Follow-Along Study
Since 1992, the Austen Riggs Center has been conducting an ongoing, naturalistic, longitudinal Follow-Along Study of treatment outcome in its patients. The Principal Investigator is J. Christopher Perry, M.D., M.P.H. of the Jewish General Hospital in Montreal. Eric M. Plakun, M.D., director of admissions and professional relations at Riggs, is the Co-Principal Investigator. The study is supported through funds allocated by the Center’s Board of Trustees; grants from the International Psychoanalytic Association, and the Jeffrey Gutin Fund of the Suicide Prevention Partnership; and funds from private individuals.
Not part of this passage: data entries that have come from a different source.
(** Source -> Expression -> Target, one field each. *)
Definition straight : MappingInfo :=
  {| mp_name := "m_straight";
     instances := [mk_instance "SRC" SOURCE_DEFINITION;
                   mk_instance "EXP" EXPRESSION;
                   mk_instance "TGT" TARGET_DEFINITION];
     connectors := [mk_connector "SRC" "a" "EXP" "b";
                    mk_connector "EXP" "b" "TGT" "c"];
     mp_transformations := [] |}.

(** The three-node cycle A -> B -> C -> A. *)
Definition cycle3 : MappingInfo :=
  {| mp_name := "m_cycle";
     instances := [mk_instance "A" EXPRESSION; mk_instance "B" EXPRESSION;
                   mk_instance "C" EXPRESSION];
     connectors := [mk_connector "A" "x" "B" "x";
                    mk_connector "B" "x" "C" "x";
                    mk_connector "C" "x" "A" "x"];
     mp_transformations := [] |}.

(** A rank that increases along the connectors of [straight]. *)
Definition straight_rank (name : string) : nat :=
  if String.eqb name "SRC" then 0
  else if String.eqb name "EXP" then 1 else 2.

(** A step of a Source Qualifier instance. *)
Definition some_step : TransformationStep :=
  {| step_order := 2; instance_name := "SQ"; ts_transformation_type := SOURCE_QUALIFIER;
     input_fields := []; output_fields := [("SQ", "KEY")]; ts_expression := None |}.

Definition mk_field (n : string) : string * FieldInfo :=
  (n, {| fi_name := n; fi_datatype := "string"; fi_port_type := None;
         fi_expression := None |}).

Definition mk_source (n : string) (fields : list string)
  : string * SourceDefinition :=
  (n, {| sd_name := n; sd_owner_name := None;
         sd_fields := map mk_field fields |}).

(** Two known tables that both have a column [ID]. *)
Definition two_sources : FolderInfo :=
  {| fo_name := "F";
     sources := [mk_source "A" ["ID"; "NAME"]; mk_source "B" ["ID"]];
     targets := []; fo_transformations := [] |}.

Definition two_tables : SourceTables :=
  map (fun entry : string * SourceDefinition =>
         (fst entry, sd_fields (snd entry))) (sources two_sources).

(** What sqlglot makes of [SELECT ID FROM A]. *)
Definition select_id_from_a : Parsed :=
  PSelect [ {| tbl_name := "A"; tbl_alias := "" |} ]
          [ {| sel_kind := IsColumn "ID";
               sel_columns := [ {| col_name := "ID"; col_table := "" |} ];
               sel_sql := "ID" |} ].

(** Scenario 1 of the specification: customers and their order count. *)
Definition orders_sql : string :=
  "SELECT c.CUSTOMER_ID, COUNT(o.ORDER_ID) AS ORDER_COUNT FROM CUSTOMERS c LEFT JOIN ORDERS o ON c.CUSTOMER_ID = o.CUSTOMER_ID GROUP BY c.CUSTOMER_ID".

(** What sqlglot makes of [orders_sql]. *)
Definition orders_parsed : Parsed :=
  PSelect [ {| tbl_name := "CUSTOMERS"; tbl_alias := "c" |};
            {| tbl_name := "ORDERS"; tbl_alias := "o" |} ]
          [ {| sel_kind := IsColumn "CUSTOMER_ID";
               sel_columns := [ {| col_name := "CUSTOMER_ID"; col_table := "c" |} ];
               sel_sql := "c.CUSTOMER_ID" |};
            {| sel_kind := IsAlias "ORDER_COUNT";
               sel_columns := [ {| col_name := "ORDER_ID"; col_table := "o" |} ];
               sel_sql := "COUNT(o.ORDER_ID) AS ORDER_COUNT" |} ].

Definition parse_orders (sql : string) : option Parsed :=
  if String.eqb sql orders_sql then Some orders_parsed else None.

Definition orders_folder : FolderInfo :=
  {| fo_name := "SALES";
     sources := [mk_source "CUSTOMERS" ["CUSTOMER_ID"];
                 mk_source "ORDERS" ["ORDER_ID"; "CUSTOMER_ID"]];
     targets := [("TGT", {| td_name := "TGT"; td_owner_name := None;
                            td_fields := [mk_field "ORDER_COUNT"] |})];
     fo_transformations :=
       [("SQ", {| tr_name := "SQ"; tr_type := SOURCE_QUALIFIER;
                  tr_fields := [mk_field "CUSTOMER_ID"; mk_field "ORDER_COUNT"];
                  sql_query := Some orders_sql;
                  stored_proc_name := None; stored_proc_schema := None |})] |}.
(** What a request may be, given the action that issued it. *)
Definition op_allowed (user : option string) (acts : list Action) (op : Op) : Prop :=
  match op with
  | Update _ _ | Delete _ _ => False
  | Insert t row =>
      t = alert_responses_table /\ user = Some (user_id row) /\
      In (ASubmitStart (alert_id row) (response_value row)) acts
  | Select _ | SelectEq _ _ _ => True
  end.

Lemma run_action_ops user act s op :
  In op (snd (run_action user act s)) -> op_allowed user [act] op.
Proof.
  destruct act as [b|x r|ok x|a|b|]; simpl; try contradiction.
  - destruct user as [u|]; simpl; [|contradiction].
    destruct (fetch_alerts b), (fetch_responses b u); simpl;
      try (destruct (fetch_shelters b)); simpl;
      intros H; repeat (destruct H as [<-|H]; [exact I|]); contradiction.
  - destruct user as [u|]; simpl; [|contradiction].
    intros [<-|[]]. simpl. repeat split; left; reflexivity.
  - unfold mount. destruct (fetchInitialData user b s) as [s1 ops] eqn:Hf. simpl.
    destruct user as [u|]; simpl in Hf; [|injection Hf as _ <-; contradiction].
    destruct (fetch_alerts b), (fetch_responses b u); simpl in Hf;
      try (destruct (fetch_shelters b)); injection Hf as _ <-; simpl;
      intros H; repeat (destruct H as [<-|H]; [exact I|]); contradiction.
Qed.

Lemma run_action_inserts u act s :
  length (filter is_insert (snd (run_action (Some u) act s))) =
  if is_submit act then 1 else 0.
Proof.
  destruct act as [b|x r|ok x|a|b|]; simpl; try reflexivity.
  - destruct (fetch_alerts b), (fetch_responses b u); simpl; try reflexivity.
    destruct (fetch_shelters b); reflexivity.
  - unfold mount. simpl.
    destruct (fetch_alerts b), (fetch_responses b u); simpl; try reflexivity.
    destruct (fetch_shelters b); reflexivity.
Qed.

(** C7: over any run of the component's actions, no request is an update or
    a delete; every insert is into [alert_responses], carries the signed-in
    user's id and the [alert_id] and value of a submit of the run; and a
    signed-in user's run issues exactly one insert per submit. *)
Theorem responses_insert_only user acts s :
  (forall op, In op (snd (run_actions user acts s)) -> op_allowed user acts op) /\
  (forall u, user = Some u ->
     length (filter is_insert (snd (run_actions user acts s))) =
     length (filter is_submit acts)).
Proof.
  revert s; induction acts as [|act acts IH]; intro s; simpl; [split; [contradiction|reflexivity]|].
  destruct (run_action user act s) as [s1 ops1] eqn:Ha.
  destruct (run_actions user acts s1) as [s2 ops2] eqn:Hr.
  destruct (IH s1) as [IHops IHcount]. rewrite Hr in IHops, IHcount. simpl in *.
  split.
  - intros op Hop. apply in_app_or in Hop as [Hop|Hop].
    + pose proof (run_action_ops user act s op) as Hallowed. rewrite Ha in Hallowed.
      specialize (Hallowed Hop). destruct op; simpl in *; try exact I; try contradiction.
      destruct Hallowed as [? [? [Hin|[]]]]. repeat split; auto; left; exact Hin.
    + specialize (IHops op Hop). destruct op; simpl in *; try exact I; try contradiction.
      destruct IHops as [? [? Hin]]. repeat split; auto.
  - intros u ->. rewrite filter_app, length_app, (IHcount u eq_refl).
    pose proof (run_action_inserts u act s) as Hc. rewrite Ha in Hc. simpl in Hc.
    rewrite Hc. destruct (is_submit act); reflexivity.
Qed.

(** ** C8 *)

(** C8: after the effect cleanup has removed the channel, no sequence of
    notifications changes the component's state or issues a request. *)
Theorem unmount_stops_notifications user s notifs :
  run_actions user (map ANotify notifs) (unmount s) = (unmount s, []).
Proof.
  induction notifs as [|a notifs IH]; simpl; [reflexivity|].
  unfold deliver. simpl. rewrite IH. reflexivity.
Qed.
(** * SOJ [file_transfer/docker.go]: the container service

    A shallow embedding of [DockerService] and of its methods [RunImage],
    [CleanContainer], [GetContainerIP], [ExecContainer] and
    [GetContainerLogs], together with the parts of the Go standard library
    and of the Docker client library they rest on.

    The Docker daemon is outside the program: it is a record of operations
    over an abstract world [W], and every theorem quantifies over it.  What
    the service does to the daemon is recorded in a trace of calls, what it
    writes through zerolog in a list of log events. *)

From Stdlib Require Import ZArith List String Ascii Bool Lia.
From Stdlib Require Import Strings.Byte DecimalString.
Import ListNotations.

Local Open Scope string_scope.
Local Open Scope Z_scope.
Local Open Scope list_scope.

(** ** Go values *)

(** A Go [error] value that is not nil; [option error] is the interface
    value, [None] being [nil]. *)
Record error : Type := Err { err_msg : string }.

(** Go's [int] and [int64] on the 64-bit targets the service is built for. *)
Definition wrap64 (z : Z) : Z :=
  (z + 2 ^ 63) mod 2 ^ 64 - 2 ^ 63.

(** [context.Context]: the two ways docker.go builds one.  The duration of
    [WithTimeout] is in nanoseconds, as [time.Duration] is. *)
Inductive context : Type :=
| Background
| WithTimeout (parent : context) (d : Z).

Definition Second : Z := 1000000000.

(** [time.Duration(timeout) * time.Second], an int64 product. *)
Definition Duration_seconds (timeout : Z) : Z := wrap64 (timeout * Second).

(** What a function that may dereference a nil pointer yields. *)
Inductive outcome (A : Type) : Type :=
| Returned (a : A)
| Panicked (reason : string).
Arguments Returned {A} a.
Arguments Panicked {A} reason.

(** ** Docker API types (the fields docker.go sets or reads) *)

Record Mount : Type := {
  mount_Type : string;
  mount_Source : string;
  mount_Target : string;
  mount_ReadOnly : bool
}.

(** [container.Config] *)
Record Config : Type := {
  Image : string;
  User : string;
  Hostname : string;
  WorkingDir : string;
  NetworkDisabled : bool;
  Env : list string;
  StopTimeout : option Z
}.

Record Ulimit : Type := {
  ulimit_Name : string;
  ulimit_Soft : Z;
  ulimit_Hard : Z
}.

Record Resources : Type := { Ulimits : list Ulimit }.

(** [container.HostConfig] *)
Record HostConfig : Type := {
  MaskedPaths : list string;
  Mounts : list Mount;
  ReadonlyRootfs : bool;
  AutoRemove : bool;
  NetworkMode : string;
  host_Resources : Resources
}.

(** [*network.NetworkingConfig] and [*ocispec.Platform]: docker.go only
    ever passes nil for them. *)
Inductive NetworkingConfig : Type := mkNetworkingConfig.
Inductive Platform : Type := mkPlatform.

Record CreateResponse : Type := { create_ID : string }.

(** [container.StartOptions{}] *)
Inductive StartOptions : Type := mkStartOptions.

(** [container.StopOptions] *)
Record StopOptions : Type := { stop_Timeout : option Z }.

Record NetworkSettings : Type := { IPAddress : string }.

(** [container.InspectResponse]; [NetworkSettings] is a pointer field. *)
Record InspectResponse : Type := {
  inspect_NetworkSettings : option NetworkSettings
}.

(** [container.ExecOptions] *)
Record ExecOptions : Type := {
  AttachStdout : bool;
  AttachStderr : bool;
  Cmd : list string;
  exec_Env : list string;
  Privileged : bool
}.

Record ExecCreateResponse : Type := { exec_ID : string }.

(** [container.ExecStartOptions{}] *)
Inductive ExecStartOptions : Type := mkExecStartOptions.

Record ExecInspect : Type := { ExitCode : Z }.

(** [container.LogsOptions] *)
Record LogsOptions : Type := {
  ShowStdout : bool;
  ShowStderr : bool
}.

(** ** Readers and writers ([io.Reader], [io.Writer]) *)

(** The error half of a [Read] result: nil, [io.EOF], or another error. *)
Inductive read_err : Type :=
| RNil
| REOF
| RErr (e : error).

Class Reader (T : Type) : Type :=
  Read : Z -> T -> (list byte * read_err) * T.

Class Writer (T : Type) : Type :=
  Write : list byte -> T -> (Z * option error) * T.

Definition len {A : Type} (l : list A) : Z := Z.of_nat (List.length l).

(** A stream handed out by the daemon (the reader of a hijacked connection,
    a log stream).  The daemon delivers its bytes in [chunks]: one [Read]
    yields bytes of the first pending chunk only, at most as many as the
    caller's slice holds.  After the last chunk every [Read] yields [final]:
    [io.EOF] when it is [None], that error otherwise. *)
Record Stream : Type := {
  chunks : list (list byte);
  final : option error
}.

Definition final_err (s : Stream) : read_err :=
  match final s with
  | None => REOF
  | Some e => RErr e
  end.

#[export] Instance Stream_Read : Reader Stream := fun cap s =>
  match chunks s with
  | [] => (([], final_err s), s)
  | c :: cs =>
      if len c <=? cap
      then ((c, RNil), {| chunks := cs; final := final s |})
      else ((firstn (Z.to_nat cap) c, RNil),
            {| chunks := skipn (Z.to_nat cap) c :: cs; final := final s |})
  end.

(** [bytes.Buffer]: its contents.  [Write] appends and never fails. *)
Definition Buffer : Type := list byte.

#[export] Instance Buffer_Write : Writer Buffer := fun p b =>
  ((len p, None), b ++ p).

(** [buf.String()]: a Go string is its bytes. *)
Definition Buffer_String (b : Buffer) : string := string_of_list_byte b.

(** A caller-supplied [io.Writer]: the [Write] calls it has received so far,
    oldest first, and how it answers the next one (bytes accepted, error)
    given those it has seen. *)
Record Sink : Type := {
  sink_writes : list (list byte);
  sink_reply : list (list byte) -> list byte -> Z * option error
}.

#[export] Instance Sink_Write : Writer Sink := fun p k =>
  (sink_reply k (sink_writes k) p,
   {| sink_writes := sink_writes k ++ [p]; sink_reply := sink_reply k |}).

(** [io.TeeReader(r, w)]
<<
    n, err = t.r.Read(p)
    if n > 0 {
        if n, err := t.w.Write(p[:n]); err != nil { return n, err }
    }
    return
>> *)
Record teeReader (R Wt : Type) : Type := TeeReader {
  tee_r : R;
  tee_w : Wt
}.
Arguments TeeReader {R Wt} tee_r tee_w.
Arguments tee_r {R Wt} t.
Arguments tee_w {R Wt} t.

#[export] Instance teeReader_Read {R Wt : Type} `{Reader R} `{Writer Wt}
  : Reader (teeReader R Wt) := fun cap t =>
  let '((bs, er), r') := Read cap (tee_r t) in
  if 0 <? len bs then
    let '((n, werr), w') := Write bs (tee_w t) in
    match werr with
    | Some e => ((firstn (Z.to_nat n) bs, RErr e), TeeReader r' w')
    | None => ((bs, er), TeeReader r' w')
    end
  else ((bs, er), TeeReader r' (tee_w t)).

(** [io.Copy(dst, src)] for a [bytes.Buffer] destination: reads [src] until
    [io.EOF] or an error, appending what each [Read] yields; the error
    returned is nil on [io.EOF]. *)
Definition io_Copy (dst : Buffer) (src : Stream)
  : (Z * option error) * (Buffer * Stream) :=
  let data := List.concat (chunks src) in
  ((len data, final src),
   (dst ++ data, {| chunks := []; final := final src |})).

(** [io.ReadAll(r)]: the bytes read until [io.EOF] or an error. *)
Definition io_ReadAll (r : Stream) : (list byte * option error) * Stream :=
  ((List.concat (chunks r), final r), {| chunks := []; final := final r |}).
The Follow-Along Study examines change in patients during and after treatment at the Center using reliable measures of diagnoses, symptoms and improvement. In addition, the study assesses the nature of change in basic psychological phenomena, such as defense mechanisms (ways of coping) and core emotional conflicts.
The study also explores treatment outcome as a function of diagnosis, length of treatment and other variables. The results will address such questions as whether there is a demonstrable benefit of longer-term treatment that continues after symptoms have subsided and whether there is measurable character change (i.e., change in a person’s ingrained ways of coping with emotional problems and resolving underlying conflicts). Several presentations have already been made of preliminary study data at professional meetings in the U.S. and overseas. The first main aims paper from the study, entitled "Improvement and recovery from suicidal and self-destructive phenomena in treatment-refractory disorders" (authors Perry, J.C., Fowler, J.C., Bailey, A., Clemence, A.J., Plakun, E.M., Zheutlin, B., & Speanburg, S.) has been accepted for publication and is currently in press at the Journal of Nervous and Mental Disease.